▶ [Material for this exercise]
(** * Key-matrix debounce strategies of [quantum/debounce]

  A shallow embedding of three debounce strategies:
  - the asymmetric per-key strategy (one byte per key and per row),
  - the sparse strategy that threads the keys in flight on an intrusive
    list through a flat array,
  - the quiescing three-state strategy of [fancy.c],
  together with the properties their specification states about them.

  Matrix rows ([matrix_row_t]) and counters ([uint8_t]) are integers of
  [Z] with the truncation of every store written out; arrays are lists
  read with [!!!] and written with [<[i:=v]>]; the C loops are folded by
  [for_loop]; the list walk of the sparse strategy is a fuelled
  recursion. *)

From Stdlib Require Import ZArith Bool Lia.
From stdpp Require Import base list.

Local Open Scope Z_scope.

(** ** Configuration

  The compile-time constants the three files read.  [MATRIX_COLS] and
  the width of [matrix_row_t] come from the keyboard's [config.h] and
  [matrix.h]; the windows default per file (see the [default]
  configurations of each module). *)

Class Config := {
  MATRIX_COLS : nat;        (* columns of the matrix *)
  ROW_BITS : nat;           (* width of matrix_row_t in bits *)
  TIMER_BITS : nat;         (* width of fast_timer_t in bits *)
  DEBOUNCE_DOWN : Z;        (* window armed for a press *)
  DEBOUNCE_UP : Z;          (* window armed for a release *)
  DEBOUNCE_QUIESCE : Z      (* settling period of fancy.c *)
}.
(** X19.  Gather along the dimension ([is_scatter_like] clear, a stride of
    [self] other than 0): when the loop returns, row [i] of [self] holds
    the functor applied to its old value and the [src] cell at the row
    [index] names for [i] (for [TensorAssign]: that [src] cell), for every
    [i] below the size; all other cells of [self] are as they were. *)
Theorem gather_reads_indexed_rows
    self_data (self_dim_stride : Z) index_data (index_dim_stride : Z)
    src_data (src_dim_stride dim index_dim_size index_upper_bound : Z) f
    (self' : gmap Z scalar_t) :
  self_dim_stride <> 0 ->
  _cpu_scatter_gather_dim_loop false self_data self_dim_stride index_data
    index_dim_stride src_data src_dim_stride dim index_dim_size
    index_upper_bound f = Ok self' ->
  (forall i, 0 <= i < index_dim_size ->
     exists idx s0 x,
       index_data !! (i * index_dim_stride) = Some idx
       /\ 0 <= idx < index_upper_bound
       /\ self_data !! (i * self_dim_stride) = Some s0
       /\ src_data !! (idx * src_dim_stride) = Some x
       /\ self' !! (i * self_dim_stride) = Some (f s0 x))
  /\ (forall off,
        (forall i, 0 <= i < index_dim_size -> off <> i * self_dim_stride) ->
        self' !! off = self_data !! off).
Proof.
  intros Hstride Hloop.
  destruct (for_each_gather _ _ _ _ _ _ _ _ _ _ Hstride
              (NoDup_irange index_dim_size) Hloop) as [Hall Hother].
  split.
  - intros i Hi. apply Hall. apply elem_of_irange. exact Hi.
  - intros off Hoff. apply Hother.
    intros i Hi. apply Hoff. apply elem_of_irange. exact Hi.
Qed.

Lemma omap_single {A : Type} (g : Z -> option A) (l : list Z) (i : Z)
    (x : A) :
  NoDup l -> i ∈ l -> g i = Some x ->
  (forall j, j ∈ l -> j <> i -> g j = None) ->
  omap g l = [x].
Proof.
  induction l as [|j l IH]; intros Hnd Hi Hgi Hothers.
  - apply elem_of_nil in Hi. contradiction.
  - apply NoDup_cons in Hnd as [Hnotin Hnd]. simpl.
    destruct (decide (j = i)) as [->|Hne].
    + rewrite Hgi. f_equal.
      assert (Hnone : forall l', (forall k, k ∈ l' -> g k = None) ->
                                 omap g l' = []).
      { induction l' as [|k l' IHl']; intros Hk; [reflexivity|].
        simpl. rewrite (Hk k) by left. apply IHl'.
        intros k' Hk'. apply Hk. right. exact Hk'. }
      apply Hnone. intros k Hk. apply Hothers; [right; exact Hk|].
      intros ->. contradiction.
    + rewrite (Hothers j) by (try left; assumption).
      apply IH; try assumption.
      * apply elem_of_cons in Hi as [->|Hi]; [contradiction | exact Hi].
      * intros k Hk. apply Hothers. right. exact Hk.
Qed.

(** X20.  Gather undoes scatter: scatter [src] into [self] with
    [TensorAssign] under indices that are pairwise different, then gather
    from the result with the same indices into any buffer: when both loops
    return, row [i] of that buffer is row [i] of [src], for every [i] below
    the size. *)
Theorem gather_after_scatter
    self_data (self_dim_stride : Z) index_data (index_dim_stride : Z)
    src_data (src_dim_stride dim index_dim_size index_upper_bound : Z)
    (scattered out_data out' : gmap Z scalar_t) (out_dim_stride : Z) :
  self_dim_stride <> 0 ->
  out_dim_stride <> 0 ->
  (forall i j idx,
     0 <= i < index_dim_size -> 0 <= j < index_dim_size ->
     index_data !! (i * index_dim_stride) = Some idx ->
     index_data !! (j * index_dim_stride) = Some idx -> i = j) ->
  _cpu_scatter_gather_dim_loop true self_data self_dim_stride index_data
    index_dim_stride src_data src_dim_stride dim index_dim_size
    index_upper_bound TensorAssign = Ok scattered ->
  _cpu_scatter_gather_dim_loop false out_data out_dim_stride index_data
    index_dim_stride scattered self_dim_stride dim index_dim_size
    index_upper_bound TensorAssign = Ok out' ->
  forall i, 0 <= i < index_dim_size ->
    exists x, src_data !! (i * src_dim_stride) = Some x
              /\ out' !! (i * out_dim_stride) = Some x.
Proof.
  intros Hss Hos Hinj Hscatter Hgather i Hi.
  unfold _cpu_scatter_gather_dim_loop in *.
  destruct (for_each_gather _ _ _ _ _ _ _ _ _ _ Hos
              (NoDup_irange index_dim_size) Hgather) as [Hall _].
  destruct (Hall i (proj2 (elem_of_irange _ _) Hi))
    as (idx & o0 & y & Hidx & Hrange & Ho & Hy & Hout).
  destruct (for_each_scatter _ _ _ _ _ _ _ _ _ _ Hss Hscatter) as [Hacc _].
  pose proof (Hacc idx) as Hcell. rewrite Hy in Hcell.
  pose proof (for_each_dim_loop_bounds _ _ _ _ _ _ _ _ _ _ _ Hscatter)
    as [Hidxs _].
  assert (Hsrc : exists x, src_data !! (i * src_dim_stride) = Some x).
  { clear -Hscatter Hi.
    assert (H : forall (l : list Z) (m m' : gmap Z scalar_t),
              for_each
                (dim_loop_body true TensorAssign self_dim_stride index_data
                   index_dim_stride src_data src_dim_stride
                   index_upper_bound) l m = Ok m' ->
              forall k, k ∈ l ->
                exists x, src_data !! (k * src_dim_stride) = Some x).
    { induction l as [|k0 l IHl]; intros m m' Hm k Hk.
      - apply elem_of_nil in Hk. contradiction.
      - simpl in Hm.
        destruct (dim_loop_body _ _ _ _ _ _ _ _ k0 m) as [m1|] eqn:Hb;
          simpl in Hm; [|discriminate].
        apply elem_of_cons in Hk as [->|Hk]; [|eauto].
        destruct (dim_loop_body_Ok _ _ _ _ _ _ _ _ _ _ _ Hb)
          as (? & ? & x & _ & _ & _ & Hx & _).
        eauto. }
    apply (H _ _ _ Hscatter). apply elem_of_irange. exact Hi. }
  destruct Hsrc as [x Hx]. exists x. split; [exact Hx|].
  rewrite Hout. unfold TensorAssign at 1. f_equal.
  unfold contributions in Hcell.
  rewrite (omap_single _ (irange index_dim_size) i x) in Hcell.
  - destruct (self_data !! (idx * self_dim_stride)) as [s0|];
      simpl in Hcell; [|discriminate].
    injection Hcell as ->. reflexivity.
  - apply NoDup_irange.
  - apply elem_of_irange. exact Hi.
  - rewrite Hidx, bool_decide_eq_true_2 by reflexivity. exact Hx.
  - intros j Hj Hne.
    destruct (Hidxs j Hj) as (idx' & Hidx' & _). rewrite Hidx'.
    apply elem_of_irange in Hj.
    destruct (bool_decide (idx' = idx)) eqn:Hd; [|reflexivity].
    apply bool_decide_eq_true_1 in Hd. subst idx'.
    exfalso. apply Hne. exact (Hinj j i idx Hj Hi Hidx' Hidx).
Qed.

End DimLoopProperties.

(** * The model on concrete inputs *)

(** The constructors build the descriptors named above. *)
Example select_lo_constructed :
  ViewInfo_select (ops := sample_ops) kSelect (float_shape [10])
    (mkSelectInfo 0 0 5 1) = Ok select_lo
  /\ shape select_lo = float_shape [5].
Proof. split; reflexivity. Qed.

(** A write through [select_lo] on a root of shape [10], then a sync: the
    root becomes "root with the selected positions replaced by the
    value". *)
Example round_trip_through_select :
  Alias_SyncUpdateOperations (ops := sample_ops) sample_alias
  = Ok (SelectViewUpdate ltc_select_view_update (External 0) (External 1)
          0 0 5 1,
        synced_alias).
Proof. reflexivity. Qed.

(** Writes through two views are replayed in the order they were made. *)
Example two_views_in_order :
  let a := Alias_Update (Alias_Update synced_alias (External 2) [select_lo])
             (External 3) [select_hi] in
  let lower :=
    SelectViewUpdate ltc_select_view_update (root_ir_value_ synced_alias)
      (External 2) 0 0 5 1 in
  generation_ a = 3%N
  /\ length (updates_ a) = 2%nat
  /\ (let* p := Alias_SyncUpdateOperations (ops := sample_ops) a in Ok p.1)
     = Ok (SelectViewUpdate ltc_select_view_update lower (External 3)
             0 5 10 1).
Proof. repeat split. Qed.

▶ [What the exercise asks]
Send back an exact copy of only the lines from the line with "assert (Hnone : forall" up to and including the line with "index_data !! (i * index_dim_stride) = Some idx ->" in the data above.

▶ [Exercise solution]
      assert (Hnone : forall l', (forall k, k ∈ l' -> g k = None) ->
                                 omap g l' = []).
      { induction l' as [|k l' IHl']; intros Hk; [reflexivity|].
        simpl. rewrite (Hk k) by left. apply IHl'.
        intros k' Hk'. apply Hk. right. exact Hk'. }
      apply Hnone. intros k Hk. apply Hothers; [right; exact Hk|].
      intros ->. contradiction.
    + rewrite (Hothers j) by (try left; assumption).
      apply IH; try assumption.
      * apply elem_of_cons in Hi as [->|Hi]; [contradiction | exact Hi].
      * intros k Hk. apply Hothers. right. exact Hk.
Qed.

(** X20.  Gather undoes scatter: scatter [src] into [self] with
    [TensorAssign] under indices that are pairwise different, then gather
    from the result with the same indices into any buffer: when both loops
    return, row [i] of that buffer is row [i] of [src], for every [i] below
    the size. *)
Theorem gather_after_scatter
    self_data (self_dim_stride : Z) index_data (index_dim_stride : Z)
    src_data (src_dim_stride dim index_dim_size index_upper_bound : Z)
    (scattered out_data out' : gmap Z scalar_t) (out_dim_stride : Z) :
  self_dim_stride <> 0 ->
  out_dim_stride <> 0 ->
  (forall i j idx,
     0 <= i < index_dim_size -> 0 <= j < index_dim_size ->
     index_data !! (i * index_dim_stride) = Some idx ->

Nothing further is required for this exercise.